| EXERCISE DIRECTIONS |
Return only the lines running from the top of the entries to the line with "- specialize (IH", inclusive, exactly as written.

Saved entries
(** ** Laws: words and fields *)
Definition stops (f : ascii → bool) (s : text) : Prop := match s with a :: _ => f a = false | [] => True end.

Lemma split_words_word w s :
  w ≠ [] → forallb (λ c, negb (py_space c)) w = true → stops (λ c, negb (py_space c)) s →
  split_words (w ++ s) = w :: split_words s.
Proof.
  induction w as [|a w IH]; [done|]. intros _ [Ha Hw]%andb_true_iff Hs. cbn [app split_words].
  apply negb_true_iff in Ha. rewrite Ha. destruct w as [|b w].
  - simpl. destruct s as [|c s]; [done|]. simpl in Hs. apply negb_false_iff in Hs. by rewrite Hs.
  - specialize (IH ltac:(done) Hw Hs). cbn [app] in *. rewrite IH.
    simpl in Hw. apply andb_true_iff in Hw as [Hb _]. apply negb_true_iff in Hb. by rewrite Hb.
Qed.
Lemma split_words_space s r : forallb py_space s = true → split_words (s ++ r) = split_words r.
Proof. induction s as [|a s IH]; [done|]. intros [Ha Hs]%andb_true_iff. cbn [app split_words]. rewrite Ha. auto. Qed.

Lemma split_on_field c w s : forallb (λ a, negb (Ascii.eqb a c)) w = true →
  split_on c (w ++ c :: s) = w :: split_on c s.
Proof.
  induction w as [|a w IH]; [cbn; by rewrite Ascii.eqb_refl|]. intros [Ha Hw]%andb_true_iff. cbn [app split_on].
  apply negb_true_iff in Ha. by rewrite Ha, IH.
Qed.
Lemma split_on_last c w : forallb (λ a, negb (Ascii.eqb a c)) w = true → split_on c w = [w].
Proof.
  induction w as [|a w IH]; [done|]. intros [Ha Hw]%andb_true_iff. cbn [split_on].
  apply negb_true_iff in Ha. by rewrite Ha, IH.
Qed.
Lemma split_on_nonempty c s : split_on c s ≠ [].
Proof. destruct s as [|a s]; simpl; [done|]. destruct (Ascii.eqb a c), (split_on c s); done. Qed.
(** A string with a separator has a second field. *)
Lemma split_on_second c a b : ∃ w, split_on c (a ++ c :: b) !! 1%nat = Some w.
Proof.
  induction a as [|x a (w & IH)]; cbn [app split_on].
  - rewrite Ascii.eqb_refl. pose proof (split_on_nonempty c b). destruct (split_on c b) as [|w ws]; [done|]. by exists w.
  - destruct (split_on c (a ++ c :: b)) as [|w1 [|w2 ws]]; [done|done|]. destruct (Ascii.eqb x c); eauto.
Qed.

(** ** Laws: matching *)
Section run.
Context {B : Type}.
Implicit Types (k : text → caps → option B) (s : text).

Lemma run_lit l k s : run (Lit l) k (l ++ s) = k s [].
Proof. simpl. by rewrite startswith_app, drop_app_length. Qed.
Lemma run_lit_ne b l k a s : b ≠ a → run (Lit (b :: l)) k (a :: s) = None.
Proof. intros Hne. cbn [run startswith]. by rewrite (proj2 (Ascii.eqb_neq _ _) Hne). Qed.
Lemma run_or_none r1 r2 k s : run r1 (λ s c, k s (c ++ replicate (ngroups r2) None)) s = None →
  run r2 (λ s c, k s (replicate (ngroups r1) None ++ c)) s = None → run (Or r1 r2) k s = None.
Proof. simpl. by intros -> ->. Qed.
Lemma run_cat r1 r2 k s : run (Cat r1 r2) k s = run r1 (λ s1 c1, run r2 (λ s2 c2, k s2 (c1 ++ c2)) s1) s.
Proof. done. Qed.

Lemma star_stops f (k : text → option B) w s : forallb f w = true → stops f s → is_Some (k s) → star f k (w ++ s) = k s.
Proof.
  intros Hw Hs [x Hx]. revert Hw. induction w as [|a w IH]; simpl.
  - intros _. destruct s as [|a s]; [done|]. simpl in *. by rewrite Hs.
  - intros [Ha Hw]%andb_true_iff. by rewrite Ha, IH, Hx.
Qed.
(** A repetition takes the whole word when the rest of the pattern then succeeds. *)
Lemma run_plus f k w s : w ≠ [] → forallb f w = true → stops f s → is_Some (k s []) →
  run (Plus f) k (w ++ s) = k s [].
Proof.
  destruct w as [|a w]; [done|]. simpl. intros _ [-> Hw]%andb_true_iff Hs Hk.
  exact (star_stops f (λ s, k s []) w s Hw Hs Hk).
Qed.
Lemma run_group_plus f k w s : w ≠ [] → forallb f w = true → stops f s → is_Some (k s [Some w]) →
  run (Group (Plus f)) k (w ++ s) = k s [Some w].
Proof.
  intros Hne Hw Hs Hk.
  assert (take (length (w ++ s) - length s) (w ++ s) = w) as Ht.
  { rewrite length_app. replace (length w + length s - length s)%nat with (length w) by lia. apply take_app_length. }
  change (run (Group (Plus f)) k (w ++ s)) with
    (run (Plus f) (λ s' c, k s' (Some (take (length (w ++ s) - length s') (w ++ s)) :: c)) (w ++ s)).
  rewrite run_plus; rewrite ?Ht; done.
Qed.
End run.

(** A search that cannot start inside a prefix. *)
Lemma re_search_skip r p s :
  (∀ a b, p = a ++ b → b ≠ [] → re_match r (b ++ s) = None) → re_search r (p ++ s) = re_search r s.
Proof.
  induction p as [|c p IH]; [done|]. intros Hp. cbn [app re_search].
  pose proof (Hp [] (c :: p) eq_refl ltac:(done)) as H0. cbn [app] in H0. rewrite H0.
  apply IH. intros a b -> Hb. by apply (Hp (c :: a) b).
Qed.
Lemma re_search_match r s c : re_match r s = Some c → re_search r s = Some c.
Proof. intros H. destruct s; cbn [re_search]; by rewrite H. Qed.

(** ** Laws: decimals *)
Lemma dec_digits n : forallb is_digit (dec n) = true.
Proof.
  assert (∀ d, d < 10 → is_digit (pretty_N_char d) = true) as Hc.
  { intros d Hd. assert (d = 0 ∨ d = 1 ∨ d = 2 ∨ d = 3 ∨ d = 4 ∨ d = 5 ∨ d = 6 ∨ d = 7 ∨ d = 8 ∨ d = 9) as Hd' by lia.
    by repeat (destruct Hd' as [->|Hd']); [..|subst]. }
  unfold dec, pretty, pretty_N. case_decide as Hn; [done|].
  assert (∀ s, forallb is_digit (t s) = true → forallb is_digit (t (pretty_N_go n s)) = true) as H; [|by apply H].
  clear Hn. induction (N.lt_wf_0 n) as [x _ IH]. intros s Hs. destruct (decide (0 < x)) as [Hx|Hx].
  - rewrite pretty_N_go_step by done. apply IH; [by apply N.div_lt|]. simpl. by rewrite Hc by by apply N.mod_lt.
  - assert (x = 0) as -> by lia. by rewrite pretty_N_go_0.
Qed.
Lemma dec_nonempty n : dec n ≠ [].
Proof. pose proof (pretty_digit n) as H. unfold dec. by destruct (pretty n). Qed.
Lemma digits_value_atoi s : ∀ acc, forallb is_digit (t s) = true →
  Z.of_N (digits_value acc (t s)) = atoi_digits (Z.of_N acc) s.
Proof.
  induction s as [|c s IH]; intros acc; [done|]. intros [Hc Hs]%andb_true_iff.
  change (digits_value acc (t (String c s))) with (digits_value (10 * acc + digit c) (t s)). rewrite IH by done.
  unfold is_digit in Hc. cbn [atoi_digits]. unfold digit_value. rewrite Hc. f_equal. unfold digit.
  apply andb_true_iff in Hc as [?%N.leb_le ?%N.leb_le]. lia.
Qed.
Lemma py_int_dec n : py_int (dec n) = n.
Proof.
  apply N2Z.inj. unfold py_int, dec. rewrite digits_value_atoi by apply dec_digits. apply atoi_pretty_N.
Qed.

(** A literal and a captured repetition, then the rest of the pattern. *)
Section steps.
Context {B : Type}.
Implicit Types (k : text → caps → option B) (s w : text) (x : B).

Lemma step_group_last f k w s x : w ≠ [] → forallb f w = true → stops f s → k s [Some w] = Some x →
  run (Group (Plus f)) k (w ++ s) = Some x.
Proof. intros ? ? ? Hk. by rewrite run_group_plus; rewrite ?Hk. Qed.
Lemma step_plus f k w s x : w ≠ [] → forallb f w = true → stops f s → k s [] = Some x → run (Plus f) k (w ++ s) = Some x.
Proof. intros ? ? ? Hk. by rewrite run_plus; rewrite ?Hk. Qed.
Lemma step_group f r k w s x : w ≠ [] → forallb f w = true → stops f s →
  run r (λ s2 c2, k s2 (Some w :: c2)) s = Some x → run (Cat (Group (Plus f)) r) k (w ++ s) = Some x.
Proof. intros ? ? ? Hk. rewrite run_cat. by apply step_group_last. Qed.
Lemma step_or_l r1 r2 k s x : run r1 (λ s c, k s (c ++ replicate (ngroups r2) None)) s = Some x → run (Or r1 r2) k s = Some x.
Proof. simpl. by intros ->. Qed.
Lemma step_or_r r1 r2 k s x : run r1 (λ s c, k s (c ++ replicate (ngroups r2) None)) s = None →
  run r2 (λ s c, k s (replicate (ngroups r1) None ++ c)) s = Some x → run (Or r1 r2) k s = Some x.
Proof. simpl. by intros ->. Qed.
Lemma step_opt r k s x : run r k s = Some x → run (Opt r) k s = Some x.
Proof. simpl. by intros ->. Qed.
Lemma step_skip r k s x : run r k s = None → k s (replicate (ngroups r) None) = Some x → run (Opt r) k s = Some x.
Proof. simpl. by intros ->. Qed.
Lemma step_lit l r k s x : run r k s = Some x → run (Cat (Lit l) r) k (l ++ s) = Some x.
Proof. intros Hr. rewrite run_cat, run_lit. exact Hr. Qed.
End steps.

| WRITTEN ANSWER |
(** ** Laws: words and fields *)
Definition stops (f : ascii → bool) (s : text) : Prop := match s with a :: _ => f a = false | [] => True end.

Lemma split_words_word w s :
  w ≠ [] → forallb (λ c, negb (py_space c)) w = true → stops (λ c, negb (py_space c)) s →
  split_words (w ++ s) = w :: split_words s.
Proof.
  induction w as [|a w IH]; [done|]. intros _ [Ha Hw]%andb_true_iff Hs. cbn [app split_words].
  apply negb_true_iff in Ha. rewrite Ha. destruct w as [|b w].
  - simpl. destruct s as [|c s]; [done|]. simpl in Hs. apply negb_false_iff in Hs. by rewrite Hs.
  - specialize (IH ltac:(done) Hw Hs). cbn [app] in *. rewrite IH.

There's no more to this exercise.